## Provided entries

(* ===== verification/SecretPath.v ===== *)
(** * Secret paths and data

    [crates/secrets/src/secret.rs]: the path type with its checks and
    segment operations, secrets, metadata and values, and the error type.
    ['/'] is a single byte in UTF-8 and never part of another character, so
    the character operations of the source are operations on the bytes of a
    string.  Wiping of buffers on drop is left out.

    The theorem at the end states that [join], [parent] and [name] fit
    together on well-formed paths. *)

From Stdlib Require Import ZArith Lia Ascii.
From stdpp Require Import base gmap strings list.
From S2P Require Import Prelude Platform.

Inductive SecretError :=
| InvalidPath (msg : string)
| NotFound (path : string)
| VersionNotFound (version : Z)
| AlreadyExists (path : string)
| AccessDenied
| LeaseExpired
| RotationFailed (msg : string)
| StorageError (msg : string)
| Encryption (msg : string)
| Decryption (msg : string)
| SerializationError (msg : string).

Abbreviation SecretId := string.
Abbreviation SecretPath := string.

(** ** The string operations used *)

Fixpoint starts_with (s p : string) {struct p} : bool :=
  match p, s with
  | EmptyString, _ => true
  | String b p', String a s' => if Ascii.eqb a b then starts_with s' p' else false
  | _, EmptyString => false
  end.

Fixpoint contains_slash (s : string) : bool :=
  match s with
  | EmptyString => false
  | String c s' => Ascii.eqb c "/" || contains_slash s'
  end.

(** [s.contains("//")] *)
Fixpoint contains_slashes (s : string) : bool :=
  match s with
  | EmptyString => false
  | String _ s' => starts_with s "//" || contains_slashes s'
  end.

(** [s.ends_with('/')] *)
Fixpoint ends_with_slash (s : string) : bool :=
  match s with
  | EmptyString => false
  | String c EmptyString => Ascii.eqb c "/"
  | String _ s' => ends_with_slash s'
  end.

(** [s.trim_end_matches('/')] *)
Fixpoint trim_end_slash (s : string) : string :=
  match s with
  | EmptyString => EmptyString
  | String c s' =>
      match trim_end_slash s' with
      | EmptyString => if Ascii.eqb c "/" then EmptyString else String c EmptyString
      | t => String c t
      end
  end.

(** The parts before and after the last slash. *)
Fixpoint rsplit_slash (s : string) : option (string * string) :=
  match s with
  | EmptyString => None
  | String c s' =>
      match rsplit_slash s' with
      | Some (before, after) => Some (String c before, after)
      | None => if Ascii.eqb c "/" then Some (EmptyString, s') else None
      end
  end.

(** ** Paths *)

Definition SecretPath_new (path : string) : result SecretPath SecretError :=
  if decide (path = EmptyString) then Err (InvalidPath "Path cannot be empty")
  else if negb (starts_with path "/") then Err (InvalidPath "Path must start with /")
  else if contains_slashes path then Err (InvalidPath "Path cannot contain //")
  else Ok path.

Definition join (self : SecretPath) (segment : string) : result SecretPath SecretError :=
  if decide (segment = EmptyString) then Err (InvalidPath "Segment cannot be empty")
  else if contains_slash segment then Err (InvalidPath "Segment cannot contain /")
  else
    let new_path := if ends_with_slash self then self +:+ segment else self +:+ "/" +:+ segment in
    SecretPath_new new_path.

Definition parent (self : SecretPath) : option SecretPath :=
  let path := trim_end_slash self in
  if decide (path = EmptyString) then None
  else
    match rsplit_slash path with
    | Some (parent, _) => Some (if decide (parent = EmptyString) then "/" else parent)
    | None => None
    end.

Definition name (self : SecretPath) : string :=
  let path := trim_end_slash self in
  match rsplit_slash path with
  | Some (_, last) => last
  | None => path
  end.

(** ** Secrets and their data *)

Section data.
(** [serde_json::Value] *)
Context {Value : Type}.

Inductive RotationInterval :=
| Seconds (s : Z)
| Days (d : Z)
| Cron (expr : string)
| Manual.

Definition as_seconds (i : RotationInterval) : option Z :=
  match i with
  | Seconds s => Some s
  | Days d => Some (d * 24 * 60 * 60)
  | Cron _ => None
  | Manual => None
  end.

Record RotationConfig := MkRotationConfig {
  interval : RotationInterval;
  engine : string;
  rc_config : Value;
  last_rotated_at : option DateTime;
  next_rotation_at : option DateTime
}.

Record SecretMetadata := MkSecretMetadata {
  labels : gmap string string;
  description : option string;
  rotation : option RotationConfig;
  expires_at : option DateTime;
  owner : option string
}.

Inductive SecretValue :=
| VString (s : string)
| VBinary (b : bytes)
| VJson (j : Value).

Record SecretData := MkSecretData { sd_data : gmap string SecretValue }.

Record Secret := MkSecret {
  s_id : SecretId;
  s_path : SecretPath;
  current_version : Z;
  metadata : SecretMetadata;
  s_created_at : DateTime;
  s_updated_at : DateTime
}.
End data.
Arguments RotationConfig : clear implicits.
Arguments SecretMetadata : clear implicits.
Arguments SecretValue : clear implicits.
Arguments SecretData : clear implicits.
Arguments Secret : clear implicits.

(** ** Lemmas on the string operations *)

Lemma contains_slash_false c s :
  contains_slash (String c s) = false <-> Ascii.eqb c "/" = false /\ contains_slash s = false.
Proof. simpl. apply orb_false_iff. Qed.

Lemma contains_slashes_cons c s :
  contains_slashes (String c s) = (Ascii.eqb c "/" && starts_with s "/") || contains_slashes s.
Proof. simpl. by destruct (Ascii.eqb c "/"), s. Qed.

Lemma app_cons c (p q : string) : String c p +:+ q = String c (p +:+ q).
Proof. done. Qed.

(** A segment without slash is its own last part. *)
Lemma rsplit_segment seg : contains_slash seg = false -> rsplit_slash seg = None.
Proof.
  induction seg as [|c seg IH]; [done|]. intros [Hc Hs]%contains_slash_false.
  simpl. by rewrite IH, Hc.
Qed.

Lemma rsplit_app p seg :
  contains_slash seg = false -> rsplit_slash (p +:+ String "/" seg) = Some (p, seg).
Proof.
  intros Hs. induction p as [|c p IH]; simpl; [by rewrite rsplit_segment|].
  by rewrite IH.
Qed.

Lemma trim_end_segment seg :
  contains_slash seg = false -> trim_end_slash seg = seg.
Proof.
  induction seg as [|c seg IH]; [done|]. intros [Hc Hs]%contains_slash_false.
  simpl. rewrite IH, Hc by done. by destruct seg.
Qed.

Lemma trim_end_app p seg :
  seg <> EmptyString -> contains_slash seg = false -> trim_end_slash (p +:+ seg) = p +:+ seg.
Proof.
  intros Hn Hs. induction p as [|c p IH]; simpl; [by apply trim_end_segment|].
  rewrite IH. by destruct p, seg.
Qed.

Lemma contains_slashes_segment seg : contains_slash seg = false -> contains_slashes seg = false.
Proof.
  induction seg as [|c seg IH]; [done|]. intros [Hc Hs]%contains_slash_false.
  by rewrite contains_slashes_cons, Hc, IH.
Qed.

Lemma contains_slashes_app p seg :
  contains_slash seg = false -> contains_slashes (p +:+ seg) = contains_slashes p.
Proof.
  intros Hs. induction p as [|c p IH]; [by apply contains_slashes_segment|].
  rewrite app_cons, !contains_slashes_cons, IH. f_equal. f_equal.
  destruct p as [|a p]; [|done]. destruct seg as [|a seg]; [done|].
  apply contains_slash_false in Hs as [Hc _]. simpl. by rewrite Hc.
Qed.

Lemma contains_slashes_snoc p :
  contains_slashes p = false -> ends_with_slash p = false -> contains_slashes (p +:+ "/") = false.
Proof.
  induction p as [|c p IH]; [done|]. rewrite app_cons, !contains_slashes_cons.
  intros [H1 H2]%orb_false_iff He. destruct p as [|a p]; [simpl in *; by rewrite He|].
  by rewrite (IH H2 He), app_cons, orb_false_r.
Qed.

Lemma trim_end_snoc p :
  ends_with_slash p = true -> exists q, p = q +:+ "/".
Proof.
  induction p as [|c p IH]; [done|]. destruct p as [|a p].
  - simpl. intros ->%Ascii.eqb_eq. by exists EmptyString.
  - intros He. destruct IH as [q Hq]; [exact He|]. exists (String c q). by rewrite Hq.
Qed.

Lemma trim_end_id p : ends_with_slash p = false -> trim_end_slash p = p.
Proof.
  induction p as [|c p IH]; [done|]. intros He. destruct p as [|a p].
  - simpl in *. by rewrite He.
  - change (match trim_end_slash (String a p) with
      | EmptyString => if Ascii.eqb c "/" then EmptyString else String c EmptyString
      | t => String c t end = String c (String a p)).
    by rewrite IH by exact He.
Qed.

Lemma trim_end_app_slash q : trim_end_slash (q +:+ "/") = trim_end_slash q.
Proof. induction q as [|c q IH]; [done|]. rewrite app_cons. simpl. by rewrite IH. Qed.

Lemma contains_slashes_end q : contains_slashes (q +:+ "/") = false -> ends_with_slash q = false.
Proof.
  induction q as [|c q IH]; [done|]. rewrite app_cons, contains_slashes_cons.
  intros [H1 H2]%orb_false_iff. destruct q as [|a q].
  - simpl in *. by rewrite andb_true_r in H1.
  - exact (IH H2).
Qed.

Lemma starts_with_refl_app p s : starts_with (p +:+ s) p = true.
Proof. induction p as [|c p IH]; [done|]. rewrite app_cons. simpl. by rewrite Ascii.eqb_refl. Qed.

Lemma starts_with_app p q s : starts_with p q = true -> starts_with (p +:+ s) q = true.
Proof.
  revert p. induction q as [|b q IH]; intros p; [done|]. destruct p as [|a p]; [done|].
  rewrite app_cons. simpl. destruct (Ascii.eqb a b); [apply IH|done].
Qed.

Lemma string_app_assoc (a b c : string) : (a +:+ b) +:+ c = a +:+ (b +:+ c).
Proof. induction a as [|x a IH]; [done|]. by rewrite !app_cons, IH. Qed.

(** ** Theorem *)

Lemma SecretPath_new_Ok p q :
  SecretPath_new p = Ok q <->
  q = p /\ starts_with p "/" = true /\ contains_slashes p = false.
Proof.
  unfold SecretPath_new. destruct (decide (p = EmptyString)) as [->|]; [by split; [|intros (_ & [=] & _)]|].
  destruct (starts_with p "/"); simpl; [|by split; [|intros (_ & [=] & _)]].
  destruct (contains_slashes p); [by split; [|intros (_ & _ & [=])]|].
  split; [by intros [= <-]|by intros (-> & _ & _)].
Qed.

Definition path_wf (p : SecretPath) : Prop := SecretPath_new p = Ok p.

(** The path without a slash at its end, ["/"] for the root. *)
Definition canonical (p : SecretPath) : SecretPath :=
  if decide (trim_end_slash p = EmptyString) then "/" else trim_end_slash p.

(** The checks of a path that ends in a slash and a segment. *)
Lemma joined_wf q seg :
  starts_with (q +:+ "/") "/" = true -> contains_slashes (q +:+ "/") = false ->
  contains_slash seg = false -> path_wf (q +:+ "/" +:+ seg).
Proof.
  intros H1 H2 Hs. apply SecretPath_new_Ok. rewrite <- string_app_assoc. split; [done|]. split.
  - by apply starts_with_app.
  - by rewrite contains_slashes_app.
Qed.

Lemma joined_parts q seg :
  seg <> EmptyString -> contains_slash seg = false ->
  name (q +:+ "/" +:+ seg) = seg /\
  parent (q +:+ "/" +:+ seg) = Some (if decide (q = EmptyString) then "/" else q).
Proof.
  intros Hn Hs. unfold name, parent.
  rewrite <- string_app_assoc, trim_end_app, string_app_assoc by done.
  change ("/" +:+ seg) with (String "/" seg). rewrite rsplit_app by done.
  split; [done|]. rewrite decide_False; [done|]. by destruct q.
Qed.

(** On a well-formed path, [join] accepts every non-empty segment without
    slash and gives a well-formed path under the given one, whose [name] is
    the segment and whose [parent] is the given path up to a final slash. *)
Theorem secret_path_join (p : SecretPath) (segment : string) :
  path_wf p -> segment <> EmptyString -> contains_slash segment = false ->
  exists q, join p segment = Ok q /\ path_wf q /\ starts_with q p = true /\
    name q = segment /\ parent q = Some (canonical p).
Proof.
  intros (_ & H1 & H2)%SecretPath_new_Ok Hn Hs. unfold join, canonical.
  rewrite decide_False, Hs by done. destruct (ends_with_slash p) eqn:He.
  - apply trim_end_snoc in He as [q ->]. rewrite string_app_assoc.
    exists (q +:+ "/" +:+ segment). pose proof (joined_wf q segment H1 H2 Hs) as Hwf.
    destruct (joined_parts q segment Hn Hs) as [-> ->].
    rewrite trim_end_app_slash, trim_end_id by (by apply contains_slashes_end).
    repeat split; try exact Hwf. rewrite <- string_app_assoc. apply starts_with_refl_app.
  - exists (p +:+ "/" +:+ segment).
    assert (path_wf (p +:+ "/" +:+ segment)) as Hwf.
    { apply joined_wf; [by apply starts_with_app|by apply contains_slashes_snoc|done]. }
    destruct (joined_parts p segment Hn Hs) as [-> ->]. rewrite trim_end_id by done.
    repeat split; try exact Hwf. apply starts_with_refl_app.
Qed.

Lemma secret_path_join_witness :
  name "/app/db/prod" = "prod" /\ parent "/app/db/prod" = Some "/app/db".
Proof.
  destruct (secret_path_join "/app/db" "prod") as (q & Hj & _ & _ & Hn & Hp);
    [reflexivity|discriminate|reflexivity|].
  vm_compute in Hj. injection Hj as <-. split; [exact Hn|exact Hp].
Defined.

## Work to be completed
Keep both end lines and retype everything in the records above from the line containing "Proof. induction q" through the line containing "rewrite app_cons, contains_slashes_cons.", exactly, with nothing else.

## Written solution
Proof. induction q as [|c q IH]; [done|]. rewrite app_cons. simpl. by rewrite IH. Qed.

Lemma contains_slashes_end q : contains_slashes (q +:+ "/") = false -> ends_with_slash q = false.
Proof.
  induction q as [|c q IH]; [done|]. rewrite app_cons, contains_slashes_cons.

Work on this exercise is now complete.